Tuesday, July 29, 2008

Covered Bonds

Yesterday, the Treasury Department released a best practices guide to covered bonds. Here's a link to press release, which includes a link to the best practices guide: "Treasury Releases Best Practices to Encourage Additional Form of Mortgage Finance". In a nutshell, the way a covered bond works in the context of mortgage financing seems to be like this: instead of selling its mortgage loans to the securitization market, a bank keeps those mortgage loans on its books, and issues a bond using those loans as collateral. On the surface, this would seem to be a more transparent method of financing mortgage loans than the practice of selling those loans to the securitization market, where they are then bundled into MBS (which are then bundled into more complex CDOs and other complex securities).

David Merkel provides a detailed analysis in this post on his Aleph Blog, "Covering Covered Bonds", and in Forbes, Heidi Crebo-Rediker and Douglas Rediker claim that "Covered Bonds can Rebuild America". The co-authors' grandiose claim refers to infrastructure.

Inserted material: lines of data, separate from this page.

(* ===== verification/LzFindSearch.v ===== *)
(** * Heads and searches

    The heads of 2 and 3 bytes of LzFind.v, and GetMatches over any search that keeps the
    laws of [engine]: hash chains and binary trees. *)

From stdpp Require Import base numbers list list_numbers.
From Stdlib Require Import ZArith Lia.
From S2P Require Import Prelude MatchFinder LzFind LzFindWindow.
Local Open Scope Z_scope.
Local Open Scope word_scope.

(** ** Keys

    The parts of the data the small hashes are made of: equal keys after an equal first byte
    give equal bytes. *)

Lemma lxor_cancel_l c a b : c ^^^ a = c ^^^ b -> a = b.
Proof.
  intros H. apply (f_equal (Z.lxor c)) in H. by rewrite <-!Z.lxor_assoc, Z.lxor_nilpotent, !Z.lxor_0_l in H.
Qed.

Lemma land_lxor_l a b m : (a ^^^ b) &&& m = (a &&& m) ^^^ (b &&& m).
Proof. apply Z.bits_inj'. intros i _. rewrite !Z.lxor_spec, !Z.land_spec, Z.lxor_spec. by do 3 destruct (Z.testbit _ i). Qed.

(** The low [n] bits of an exclusive or with a value of that width determine it. *)
Lemma lxor_mask_inj n c a b :
  0 <= n -> in_width n a -> in_width n b -> (c ^^^ a) &&& (2 ^ n - 1) = (c ^^^ b) &&& (2 ^ n - 1) -> a = b.
Proof.
  intros Hn Ha Hb. rewrite !land_lxor_l. intros H. apply lxor_cancel_l in H.
  rewrite !land_ones_mod, !Z.mod_small in H by (done || lia). done.
Qed.

Lemma lxor_bytes_inj a b c d :
  in_width 8 a -> in_width 8 b -> in_width 8 c -> in_width 8 d -> a ^^^ (b <<< 8) = c ^^^ (d <<< 8) -> a = c /\ b = d.
Proof. unfold in_width. intros ?? ?? H. rewrite !lxor_shiftl_add in H by lia. lia. Qed.

Lemma land_mask_le x m : 0 <= m -> 0 <= x &&& m <= m.
Proof.
  intros Hm. split; [apply Z.land_nonneg; by right|].
  assert (0 <= m - (x &&& m)); [|lia]. rewrite Z.sub_nocarry_ldiff.
  - apply Z.ldiff_nonneg. by left.
  - apply Z.bits_inj'. intros i _. rewrite Z.ldiff_spec, Z.land_spec, Z.bits_0. by do 2 destruct (Z.testbit _ i).
Qed.

(** There is room for [lim] bytes at the position [n]: the longest match or what is left. *)
Definition room (l : list Z) (mm n lim : Z) : Prop :=
  1 <= n < 2 ^ 32 /\ 1 < lim <= mm /\ n - 1 + lim <= Z.of_nat (length l) /\ (lim = mm \/ lim = Z.of_nat (length l) - (n - 1)).

(** ** Searches

    What GetMatches needs of a search.  [eg_table n]: the heads from [fix_sz] on and [son]
    before the position [n] is entered; [eg_open n c]: its head refers to it and gave [c].
    The search enters the position in [son] and reports matches; a skip only enters it. *)
Record engine (l : list Z) (N mm fix_sz mask : Z) (key : Z -> option Z) := {
  eg_get : get_spec; eg_skip : skip_spec;
  eg_table : Z -> list Z -> list Z -> Prop; eg_open : Z -> Z -> list Z -> list Z -> Prop;
  eg_enter n i h s :
    eg_table n h s -> 1 <= n -> key (n - 1) = Some i -> fix_sz <= i <= fix_sz + mask ->
    exists c, rd h i = Some c /\ 0 <= c < n /\
      forall h', (forall j, fix_sz <= j -> rd h' j = rd h j) -> exists h'', wrz h' i n = Some h'' /\ eg_open n c h'' s;
  eg_get_ok n lim c h s cut d maxLen :
    eg_open n c h s -> room l mm n lim -> (exists m, matches_ok l (n - 1) mm (N - 1) m d /\ m <= maxLen < lim) ->
    exists d' s', eg_get l lim c n (n - 1) s (n mod N) N cut d maxLen = Some (d', s') /\
      (exists m, matches_ok l (n - 1) mm (N - 1) m d') /\ eg_table (n + 1) h s';
  eg_skip_ok n lim c h s cut :
    eg_open n c h s -> room l mm n lim ->
    exists s', eg_skip l lim c n (n - 1) s (n mod N) N cut = Some s' /\ eg_table (n + 1) h s'
}.
Arguments eg_get {_ _ _ _ _ _}.
Arguments eg_skip {_ _ _ _ _ _}.
Arguments eg_table {_ _ _ _ _ _}.
Arguments eg_open {_ _ _ _ _ _}.
Arguments eg_enter {_ _ _ _ _ _}.
Arguments eg_get_ok {_ _ _ _ _ _}.
Arguments eg_skip_ok {_ _ _ _ _ _}.

Section Search.
Variables (l crct : list Z) (N mm mask nb : Z) (bt : bool) (key : Z -> option Z).
Variable G : engine l N mm (fix_size nb) mask key.

Abbreviation L := (Z.of_nat (length l)).
Abbreviation minLen := (min_len nb).
Abbreviation config := (settings l crct N mm mask nb bt).
Abbreviation is_fixed := (fixed l crct N mm mask nb bt key).
Abbreviation is_placed := (placed l N).
Abbreviation is_limited := (limited l N mm).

They write,

Monday's embrace of covered bonds by U.S. Treasury Secretary Henry Paulson and senior representatives of the Fed, the Federal Deposit Insurance Corp. and the country's largest banks to help thaw the U.S. mortgage market is a laudable step, appealing to market proponents and skeptics alike. Introducing covered bonds to the U.S. is a great idea. In fact, covered bonds can help more than just the mortgage market.

At its most basic, a covered bond is a bond issued by a bank and backed by a dedicated group of loans kept on the issuing bank's balance sheet. While the introduction of covered bonds in the U.S. is not a magic bullet, covered bonds may be more than just a way to restart the mortgage market. They may also help unlock sorely lacking investment for U.S. infrastructure.

[snip]

Elsewhere in the world, many commercial banks and specialty public-sector banks use public sector covered bonds as a cheap source of funding. In particular, as a result of the enormous availability of funds for infrastructure projects through securities like covered bonds in Europe, European banks have developed great comfort with infrastructure as a core part of their general banking activities.


Crebo-Rediker and Rediker note that, because of their familiarity with financing infrastructure,

the loans for public-private partnership infrastructure projects like the Chicago Skyway, the Indiana Toll Road, the San Diego Toll Road and the Pocahontas Parkway in Virginia all came from European, not U.S., banks.


The authors slight (unintentionally, I'm sure) Australia's Macquarie, which has been involved in financing American infrastructure projects, including the Chicago Skyway.